_Work to complete_
In the data below, the answer is the run of lines from the line containing "tokenize_loop [mkReMatch (Some" through the line containing "cbn [finditer_from]. rewrite Hre.", both included; print it exactly and nothing else.

_Given records_

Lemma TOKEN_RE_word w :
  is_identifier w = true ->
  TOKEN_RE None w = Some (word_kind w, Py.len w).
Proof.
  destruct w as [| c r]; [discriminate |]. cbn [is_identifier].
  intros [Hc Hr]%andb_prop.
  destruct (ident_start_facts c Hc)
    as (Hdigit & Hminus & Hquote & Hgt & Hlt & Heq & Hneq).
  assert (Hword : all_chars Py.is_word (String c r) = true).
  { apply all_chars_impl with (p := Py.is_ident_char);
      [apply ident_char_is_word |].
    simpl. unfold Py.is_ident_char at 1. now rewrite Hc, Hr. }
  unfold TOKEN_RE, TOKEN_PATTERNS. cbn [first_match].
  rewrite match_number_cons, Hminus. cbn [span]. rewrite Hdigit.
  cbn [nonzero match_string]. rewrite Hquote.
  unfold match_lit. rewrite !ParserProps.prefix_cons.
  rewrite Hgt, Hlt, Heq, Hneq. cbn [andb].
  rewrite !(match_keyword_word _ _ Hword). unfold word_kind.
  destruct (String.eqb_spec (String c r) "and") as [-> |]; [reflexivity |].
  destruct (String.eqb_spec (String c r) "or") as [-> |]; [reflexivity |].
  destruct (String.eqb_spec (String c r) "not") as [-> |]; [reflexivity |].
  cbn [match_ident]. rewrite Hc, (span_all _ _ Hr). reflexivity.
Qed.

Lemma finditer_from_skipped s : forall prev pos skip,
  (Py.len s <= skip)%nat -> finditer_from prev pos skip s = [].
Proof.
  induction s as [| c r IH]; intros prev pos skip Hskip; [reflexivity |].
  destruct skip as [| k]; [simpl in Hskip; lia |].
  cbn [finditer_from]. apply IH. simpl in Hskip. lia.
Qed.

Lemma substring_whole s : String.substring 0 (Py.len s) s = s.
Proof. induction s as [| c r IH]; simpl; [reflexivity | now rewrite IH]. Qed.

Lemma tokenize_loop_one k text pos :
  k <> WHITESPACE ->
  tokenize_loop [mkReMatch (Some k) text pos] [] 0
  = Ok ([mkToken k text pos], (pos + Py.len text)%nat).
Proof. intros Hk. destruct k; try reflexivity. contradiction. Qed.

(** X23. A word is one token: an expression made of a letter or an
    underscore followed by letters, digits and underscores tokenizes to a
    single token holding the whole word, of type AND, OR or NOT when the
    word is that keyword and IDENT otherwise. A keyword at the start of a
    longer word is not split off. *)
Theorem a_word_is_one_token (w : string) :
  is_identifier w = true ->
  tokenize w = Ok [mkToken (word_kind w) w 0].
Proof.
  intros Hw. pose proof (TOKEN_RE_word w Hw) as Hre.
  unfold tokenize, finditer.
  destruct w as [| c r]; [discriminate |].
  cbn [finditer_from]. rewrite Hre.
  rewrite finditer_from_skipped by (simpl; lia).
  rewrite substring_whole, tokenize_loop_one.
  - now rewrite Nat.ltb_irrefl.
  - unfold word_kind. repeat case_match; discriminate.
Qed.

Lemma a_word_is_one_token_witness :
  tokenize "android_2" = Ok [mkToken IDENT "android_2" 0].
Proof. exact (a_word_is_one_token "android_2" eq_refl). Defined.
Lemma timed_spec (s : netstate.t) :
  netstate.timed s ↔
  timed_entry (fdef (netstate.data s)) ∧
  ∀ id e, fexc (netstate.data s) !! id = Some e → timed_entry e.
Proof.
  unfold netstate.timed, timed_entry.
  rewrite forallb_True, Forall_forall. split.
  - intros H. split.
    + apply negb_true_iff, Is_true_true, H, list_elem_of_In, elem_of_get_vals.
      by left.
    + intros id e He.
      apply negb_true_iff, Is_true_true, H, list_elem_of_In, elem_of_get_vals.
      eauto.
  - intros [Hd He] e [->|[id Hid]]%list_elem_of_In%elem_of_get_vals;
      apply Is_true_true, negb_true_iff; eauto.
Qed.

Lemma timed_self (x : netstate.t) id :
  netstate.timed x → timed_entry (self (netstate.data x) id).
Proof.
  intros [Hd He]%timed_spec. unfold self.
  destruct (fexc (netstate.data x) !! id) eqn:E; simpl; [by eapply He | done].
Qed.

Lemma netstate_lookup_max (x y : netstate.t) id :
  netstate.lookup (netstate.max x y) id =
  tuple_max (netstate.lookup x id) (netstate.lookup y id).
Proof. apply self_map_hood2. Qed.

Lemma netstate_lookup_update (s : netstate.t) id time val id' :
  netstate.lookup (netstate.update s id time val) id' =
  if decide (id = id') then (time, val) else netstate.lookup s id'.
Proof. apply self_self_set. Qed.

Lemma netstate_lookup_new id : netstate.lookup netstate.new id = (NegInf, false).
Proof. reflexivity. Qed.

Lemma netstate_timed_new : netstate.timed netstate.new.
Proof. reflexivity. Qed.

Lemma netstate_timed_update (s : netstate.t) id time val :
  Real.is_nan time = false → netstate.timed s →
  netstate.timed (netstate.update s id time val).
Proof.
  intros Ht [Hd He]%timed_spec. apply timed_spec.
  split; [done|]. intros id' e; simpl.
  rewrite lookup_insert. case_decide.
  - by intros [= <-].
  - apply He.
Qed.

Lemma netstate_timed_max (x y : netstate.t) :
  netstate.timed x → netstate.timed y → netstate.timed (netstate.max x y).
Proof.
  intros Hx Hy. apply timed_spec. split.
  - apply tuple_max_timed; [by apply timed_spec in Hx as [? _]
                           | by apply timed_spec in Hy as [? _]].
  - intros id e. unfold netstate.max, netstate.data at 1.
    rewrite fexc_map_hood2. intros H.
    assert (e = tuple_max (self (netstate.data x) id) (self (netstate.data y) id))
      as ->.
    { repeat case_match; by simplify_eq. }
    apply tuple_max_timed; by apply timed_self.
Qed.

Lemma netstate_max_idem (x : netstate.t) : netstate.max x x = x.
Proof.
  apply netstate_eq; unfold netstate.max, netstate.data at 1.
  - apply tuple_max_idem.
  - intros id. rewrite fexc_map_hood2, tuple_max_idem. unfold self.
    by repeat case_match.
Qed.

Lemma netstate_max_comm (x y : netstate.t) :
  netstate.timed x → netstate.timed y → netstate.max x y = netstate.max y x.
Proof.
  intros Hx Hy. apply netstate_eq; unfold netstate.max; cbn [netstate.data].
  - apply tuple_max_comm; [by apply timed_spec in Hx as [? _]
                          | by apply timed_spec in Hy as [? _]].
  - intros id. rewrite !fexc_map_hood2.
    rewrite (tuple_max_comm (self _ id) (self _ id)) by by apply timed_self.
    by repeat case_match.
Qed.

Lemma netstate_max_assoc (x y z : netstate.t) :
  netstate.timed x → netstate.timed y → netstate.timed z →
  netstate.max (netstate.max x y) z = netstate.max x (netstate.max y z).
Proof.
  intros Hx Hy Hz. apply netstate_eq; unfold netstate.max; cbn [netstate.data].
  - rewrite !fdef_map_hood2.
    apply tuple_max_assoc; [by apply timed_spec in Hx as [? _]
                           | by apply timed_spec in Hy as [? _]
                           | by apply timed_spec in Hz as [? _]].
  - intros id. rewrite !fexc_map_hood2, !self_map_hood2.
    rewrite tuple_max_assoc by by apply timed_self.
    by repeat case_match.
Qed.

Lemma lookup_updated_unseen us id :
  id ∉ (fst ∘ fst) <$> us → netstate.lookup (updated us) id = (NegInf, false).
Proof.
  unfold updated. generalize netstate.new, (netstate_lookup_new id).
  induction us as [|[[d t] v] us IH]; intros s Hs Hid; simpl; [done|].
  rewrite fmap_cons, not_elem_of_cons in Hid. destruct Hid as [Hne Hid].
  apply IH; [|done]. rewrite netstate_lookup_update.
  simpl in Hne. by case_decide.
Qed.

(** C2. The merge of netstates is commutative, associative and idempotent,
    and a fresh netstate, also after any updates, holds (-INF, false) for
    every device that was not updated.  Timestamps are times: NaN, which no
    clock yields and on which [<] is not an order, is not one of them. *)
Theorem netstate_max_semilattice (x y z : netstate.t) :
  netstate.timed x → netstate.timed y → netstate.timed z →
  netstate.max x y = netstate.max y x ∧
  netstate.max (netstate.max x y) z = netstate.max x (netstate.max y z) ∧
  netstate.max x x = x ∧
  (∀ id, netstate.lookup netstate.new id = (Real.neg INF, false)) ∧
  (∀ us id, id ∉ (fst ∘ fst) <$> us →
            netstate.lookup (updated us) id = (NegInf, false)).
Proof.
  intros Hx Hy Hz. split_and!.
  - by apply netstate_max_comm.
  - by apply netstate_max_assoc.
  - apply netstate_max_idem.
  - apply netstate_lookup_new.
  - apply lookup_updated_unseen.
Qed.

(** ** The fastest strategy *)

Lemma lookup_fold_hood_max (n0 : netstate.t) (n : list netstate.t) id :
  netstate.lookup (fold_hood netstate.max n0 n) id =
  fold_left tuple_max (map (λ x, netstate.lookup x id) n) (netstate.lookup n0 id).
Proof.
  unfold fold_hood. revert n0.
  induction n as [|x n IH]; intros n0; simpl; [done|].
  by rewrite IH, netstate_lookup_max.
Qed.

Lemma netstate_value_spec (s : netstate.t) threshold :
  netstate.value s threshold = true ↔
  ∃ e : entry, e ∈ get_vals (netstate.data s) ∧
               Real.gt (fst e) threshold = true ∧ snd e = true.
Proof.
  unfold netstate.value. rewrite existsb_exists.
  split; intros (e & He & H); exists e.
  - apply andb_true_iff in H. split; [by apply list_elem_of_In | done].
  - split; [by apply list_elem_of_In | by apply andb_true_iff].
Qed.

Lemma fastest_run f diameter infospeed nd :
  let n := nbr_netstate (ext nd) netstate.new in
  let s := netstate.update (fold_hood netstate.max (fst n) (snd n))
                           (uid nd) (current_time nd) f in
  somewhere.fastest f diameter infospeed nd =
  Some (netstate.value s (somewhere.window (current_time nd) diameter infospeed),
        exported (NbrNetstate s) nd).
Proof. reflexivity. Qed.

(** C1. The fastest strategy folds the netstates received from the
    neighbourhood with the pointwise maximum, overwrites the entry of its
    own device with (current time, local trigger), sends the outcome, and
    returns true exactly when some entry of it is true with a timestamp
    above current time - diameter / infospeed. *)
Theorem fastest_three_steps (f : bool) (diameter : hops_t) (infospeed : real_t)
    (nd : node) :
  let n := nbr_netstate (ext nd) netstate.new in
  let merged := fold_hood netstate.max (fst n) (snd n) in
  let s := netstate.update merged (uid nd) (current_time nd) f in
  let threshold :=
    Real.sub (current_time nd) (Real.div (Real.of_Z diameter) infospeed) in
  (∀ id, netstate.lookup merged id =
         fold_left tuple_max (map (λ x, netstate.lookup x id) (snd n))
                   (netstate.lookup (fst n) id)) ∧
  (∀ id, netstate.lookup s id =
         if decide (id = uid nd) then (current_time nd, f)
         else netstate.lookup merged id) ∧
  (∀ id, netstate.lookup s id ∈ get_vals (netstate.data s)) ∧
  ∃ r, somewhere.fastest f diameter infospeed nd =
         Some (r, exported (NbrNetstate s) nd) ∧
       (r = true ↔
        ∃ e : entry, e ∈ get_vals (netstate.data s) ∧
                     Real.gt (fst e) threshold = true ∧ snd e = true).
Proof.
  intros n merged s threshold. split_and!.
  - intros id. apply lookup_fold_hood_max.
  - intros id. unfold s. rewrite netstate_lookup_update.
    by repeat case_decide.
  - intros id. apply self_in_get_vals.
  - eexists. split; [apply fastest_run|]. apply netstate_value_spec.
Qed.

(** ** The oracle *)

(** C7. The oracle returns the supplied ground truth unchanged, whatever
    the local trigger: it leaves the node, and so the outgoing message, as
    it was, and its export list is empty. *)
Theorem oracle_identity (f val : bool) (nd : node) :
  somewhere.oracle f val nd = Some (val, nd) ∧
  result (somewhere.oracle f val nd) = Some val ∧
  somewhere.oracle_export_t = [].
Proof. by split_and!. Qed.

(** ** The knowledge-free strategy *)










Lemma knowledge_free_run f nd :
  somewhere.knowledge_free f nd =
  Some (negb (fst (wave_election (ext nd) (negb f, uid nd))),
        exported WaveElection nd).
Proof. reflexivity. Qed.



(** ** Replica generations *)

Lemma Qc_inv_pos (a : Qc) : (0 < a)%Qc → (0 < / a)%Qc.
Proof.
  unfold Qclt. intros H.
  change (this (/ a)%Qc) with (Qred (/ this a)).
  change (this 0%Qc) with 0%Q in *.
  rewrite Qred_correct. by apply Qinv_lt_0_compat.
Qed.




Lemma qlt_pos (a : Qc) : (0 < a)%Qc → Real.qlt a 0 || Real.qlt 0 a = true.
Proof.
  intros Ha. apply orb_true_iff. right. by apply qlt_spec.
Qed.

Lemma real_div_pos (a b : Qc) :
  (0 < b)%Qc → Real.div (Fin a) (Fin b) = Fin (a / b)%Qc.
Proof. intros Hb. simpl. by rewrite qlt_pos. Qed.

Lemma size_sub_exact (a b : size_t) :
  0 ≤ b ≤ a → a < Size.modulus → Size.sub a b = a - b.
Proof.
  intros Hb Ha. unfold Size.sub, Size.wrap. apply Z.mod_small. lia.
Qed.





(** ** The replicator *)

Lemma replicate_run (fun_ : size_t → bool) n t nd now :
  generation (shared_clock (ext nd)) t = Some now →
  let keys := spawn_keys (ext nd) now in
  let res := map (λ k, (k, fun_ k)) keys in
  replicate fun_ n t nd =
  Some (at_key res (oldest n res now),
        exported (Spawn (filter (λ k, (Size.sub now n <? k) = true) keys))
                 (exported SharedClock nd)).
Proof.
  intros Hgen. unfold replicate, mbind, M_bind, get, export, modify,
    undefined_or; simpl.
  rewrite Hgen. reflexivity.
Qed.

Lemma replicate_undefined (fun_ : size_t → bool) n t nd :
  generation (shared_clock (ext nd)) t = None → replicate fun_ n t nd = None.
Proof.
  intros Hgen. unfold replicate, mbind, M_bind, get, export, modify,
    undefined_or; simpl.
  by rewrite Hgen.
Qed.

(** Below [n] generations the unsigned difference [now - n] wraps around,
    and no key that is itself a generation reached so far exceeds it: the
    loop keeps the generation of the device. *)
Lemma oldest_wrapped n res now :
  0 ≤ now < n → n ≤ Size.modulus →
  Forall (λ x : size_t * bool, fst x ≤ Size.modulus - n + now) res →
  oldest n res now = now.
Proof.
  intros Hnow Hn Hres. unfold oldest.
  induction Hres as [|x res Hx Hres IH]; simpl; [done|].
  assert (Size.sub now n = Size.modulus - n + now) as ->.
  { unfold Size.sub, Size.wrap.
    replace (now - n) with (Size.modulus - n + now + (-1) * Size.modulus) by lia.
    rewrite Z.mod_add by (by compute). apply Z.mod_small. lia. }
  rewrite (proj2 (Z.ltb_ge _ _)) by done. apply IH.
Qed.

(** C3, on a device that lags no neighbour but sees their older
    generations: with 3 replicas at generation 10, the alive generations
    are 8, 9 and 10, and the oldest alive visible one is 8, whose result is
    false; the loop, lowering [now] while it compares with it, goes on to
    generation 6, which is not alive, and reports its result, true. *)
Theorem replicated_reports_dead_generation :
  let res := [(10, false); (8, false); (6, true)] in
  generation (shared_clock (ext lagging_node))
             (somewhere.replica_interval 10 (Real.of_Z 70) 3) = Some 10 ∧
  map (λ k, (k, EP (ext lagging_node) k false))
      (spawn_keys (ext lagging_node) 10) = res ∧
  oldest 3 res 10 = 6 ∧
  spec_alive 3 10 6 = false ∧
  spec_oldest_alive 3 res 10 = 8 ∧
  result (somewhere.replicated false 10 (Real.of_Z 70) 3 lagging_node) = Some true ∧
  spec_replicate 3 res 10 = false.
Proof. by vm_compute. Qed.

_Completed exercise_
  tokenize_loop [mkReMatch (Some k) text pos] [] 0
  = Ok ([mkToken k text pos], (pos + Py.len text)%nat).
Proof. intros Hk. destruct k; try reflexivity. contradiction. Qed.

(** X23. A word is one token: an expression made of a letter or an
    underscore followed by letters, digits and underscores tokenizes to a
    single token holding the whole word, of type AND, OR or NOT when the
    word is that keyword and IDENT otherwise. A keyword at the start of a
    longer word is not split off. *)
Theorem a_word_is_one_token (w : string) :
  is_identifier w = true ->
  tokenize w = Ok [mkToken (word_kind w) w 0].
Proof.
  intros Hw. pose proof (TOKEN_RE_word w Hw) as Hre.
  unfold tokenize, finditer.
  destruct w as [| c r]; [discriminate |].
  cbn [finditer_from]. rewrite Hre.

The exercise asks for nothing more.